Supplied information below:

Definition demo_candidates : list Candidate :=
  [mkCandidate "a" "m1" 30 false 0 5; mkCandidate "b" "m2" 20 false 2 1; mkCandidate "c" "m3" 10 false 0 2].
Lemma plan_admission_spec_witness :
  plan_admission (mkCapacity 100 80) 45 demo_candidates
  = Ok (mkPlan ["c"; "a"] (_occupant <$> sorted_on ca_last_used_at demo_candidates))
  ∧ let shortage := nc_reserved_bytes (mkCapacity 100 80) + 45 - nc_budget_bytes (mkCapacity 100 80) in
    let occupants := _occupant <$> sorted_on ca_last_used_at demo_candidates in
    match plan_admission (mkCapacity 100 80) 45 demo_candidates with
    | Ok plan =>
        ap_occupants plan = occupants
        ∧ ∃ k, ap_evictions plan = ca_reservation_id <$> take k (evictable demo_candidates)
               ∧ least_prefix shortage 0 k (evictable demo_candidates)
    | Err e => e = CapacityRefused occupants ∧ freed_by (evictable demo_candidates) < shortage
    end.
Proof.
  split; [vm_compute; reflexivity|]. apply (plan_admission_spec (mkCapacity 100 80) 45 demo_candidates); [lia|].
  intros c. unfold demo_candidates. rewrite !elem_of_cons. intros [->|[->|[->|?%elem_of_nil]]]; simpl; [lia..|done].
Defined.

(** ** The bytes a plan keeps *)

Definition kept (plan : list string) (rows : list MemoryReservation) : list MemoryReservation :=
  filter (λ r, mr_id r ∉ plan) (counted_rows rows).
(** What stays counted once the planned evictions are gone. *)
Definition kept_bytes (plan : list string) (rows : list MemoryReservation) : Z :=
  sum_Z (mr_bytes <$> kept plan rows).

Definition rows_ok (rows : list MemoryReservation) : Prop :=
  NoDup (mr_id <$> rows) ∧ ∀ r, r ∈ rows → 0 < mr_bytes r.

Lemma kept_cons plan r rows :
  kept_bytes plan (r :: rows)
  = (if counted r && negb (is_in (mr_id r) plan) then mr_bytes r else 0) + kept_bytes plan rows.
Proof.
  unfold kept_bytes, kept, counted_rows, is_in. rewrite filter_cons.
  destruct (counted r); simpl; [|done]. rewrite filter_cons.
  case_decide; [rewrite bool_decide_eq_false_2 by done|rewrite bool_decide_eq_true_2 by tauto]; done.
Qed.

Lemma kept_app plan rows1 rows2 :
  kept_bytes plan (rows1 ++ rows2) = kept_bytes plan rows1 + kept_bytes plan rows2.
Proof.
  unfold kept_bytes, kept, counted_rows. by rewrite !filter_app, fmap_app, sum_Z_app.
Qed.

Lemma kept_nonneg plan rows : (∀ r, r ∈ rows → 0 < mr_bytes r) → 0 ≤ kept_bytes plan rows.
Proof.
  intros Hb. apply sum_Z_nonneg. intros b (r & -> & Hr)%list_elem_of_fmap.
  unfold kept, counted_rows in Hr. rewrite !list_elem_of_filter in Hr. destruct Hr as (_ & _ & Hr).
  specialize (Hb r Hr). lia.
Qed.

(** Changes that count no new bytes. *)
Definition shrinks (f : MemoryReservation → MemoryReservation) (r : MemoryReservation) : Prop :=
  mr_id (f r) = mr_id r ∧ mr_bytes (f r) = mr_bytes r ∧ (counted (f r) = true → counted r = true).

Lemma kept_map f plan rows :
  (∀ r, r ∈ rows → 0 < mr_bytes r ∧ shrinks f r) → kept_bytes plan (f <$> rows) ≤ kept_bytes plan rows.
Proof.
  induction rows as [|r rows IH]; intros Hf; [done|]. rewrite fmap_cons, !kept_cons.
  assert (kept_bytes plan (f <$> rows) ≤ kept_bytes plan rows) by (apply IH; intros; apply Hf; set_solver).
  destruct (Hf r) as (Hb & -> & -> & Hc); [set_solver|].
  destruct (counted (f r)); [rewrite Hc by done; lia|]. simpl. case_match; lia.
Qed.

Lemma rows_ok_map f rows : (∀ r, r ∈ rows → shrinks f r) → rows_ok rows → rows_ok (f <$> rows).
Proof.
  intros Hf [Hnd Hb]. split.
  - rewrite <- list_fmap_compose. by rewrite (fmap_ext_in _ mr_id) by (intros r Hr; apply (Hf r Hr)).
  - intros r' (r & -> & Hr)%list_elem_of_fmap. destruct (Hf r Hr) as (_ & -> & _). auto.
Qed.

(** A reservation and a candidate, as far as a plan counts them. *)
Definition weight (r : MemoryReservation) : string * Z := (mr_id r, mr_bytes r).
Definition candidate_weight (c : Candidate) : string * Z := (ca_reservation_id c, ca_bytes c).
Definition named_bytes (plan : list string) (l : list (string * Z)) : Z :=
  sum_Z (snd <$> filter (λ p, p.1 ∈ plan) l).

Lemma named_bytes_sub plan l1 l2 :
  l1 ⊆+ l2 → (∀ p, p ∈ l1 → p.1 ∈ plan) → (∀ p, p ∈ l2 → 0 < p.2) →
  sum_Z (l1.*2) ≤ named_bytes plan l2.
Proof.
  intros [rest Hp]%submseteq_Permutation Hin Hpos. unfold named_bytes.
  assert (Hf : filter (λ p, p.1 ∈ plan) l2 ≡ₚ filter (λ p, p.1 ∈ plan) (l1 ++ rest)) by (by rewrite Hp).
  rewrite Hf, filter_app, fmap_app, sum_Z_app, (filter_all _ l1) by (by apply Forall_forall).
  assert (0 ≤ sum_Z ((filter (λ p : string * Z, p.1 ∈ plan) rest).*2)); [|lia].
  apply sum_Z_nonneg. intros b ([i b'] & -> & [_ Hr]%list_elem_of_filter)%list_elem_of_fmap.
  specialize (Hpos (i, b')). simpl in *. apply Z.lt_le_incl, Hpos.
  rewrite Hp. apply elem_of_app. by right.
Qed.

End of Supplied information.

◆ Instructions to follow
Repeat only what lies between the first line of the data and the line containing "(** ** The bytes a plan keeps *)", both of those lines included, exactly as it stands.

◆ Solution for this exercise
Definition demo_candidates : list Candidate :=
  [mkCandidate "a" "m1" 30 false 0 5; mkCandidate "b" "m2" 20 false 2 1; mkCandidate "c" "m3" 10 false 0 2].
Lemma plan_admission_spec_witness :
  plan_admission (mkCapacity 100 80) 45 demo_candidates
  = Ok (mkPlan ["c"; "a"] (_occupant <$> sorted_on ca_last_used_at demo_candidates))
  ∧ let shortage := nc_reserved_bytes (mkCapacity 100 80) + 45 - nc_budget_bytes (mkCapacity 100 80) in
    let occupants := _occupant <$> sorted_on ca_last_used_at demo_candidates in
    match plan_admission (mkCapacity 100 80) 45 demo_candidates with
    | Ok plan =>
        ap_occupants plan = occupants
        ∧ ∃ k, ap_evictions plan = ca_reservation_id <$> take k (evictable demo_candidates)
               ∧ least_prefix shortage 0 k (evictable demo_candidates)
    | Err e => e = CapacityRefused occupants ∧ freed_by (evictable demo_candidates) < shortage
    end.
Proof.
  split; [vm_compute; reflexivity|]. apply (plan_admission_spec (mkCapacity 100 80) 45 demo_candidates); [lia|].
  intros c. unfold demo_candidates. rewrite !elem_of_cons. intros [->|[->|[->|?%elem_of_nil]]]; simpl; [lia..|done].
Defined.

(** ** The bytes a plan keeps *)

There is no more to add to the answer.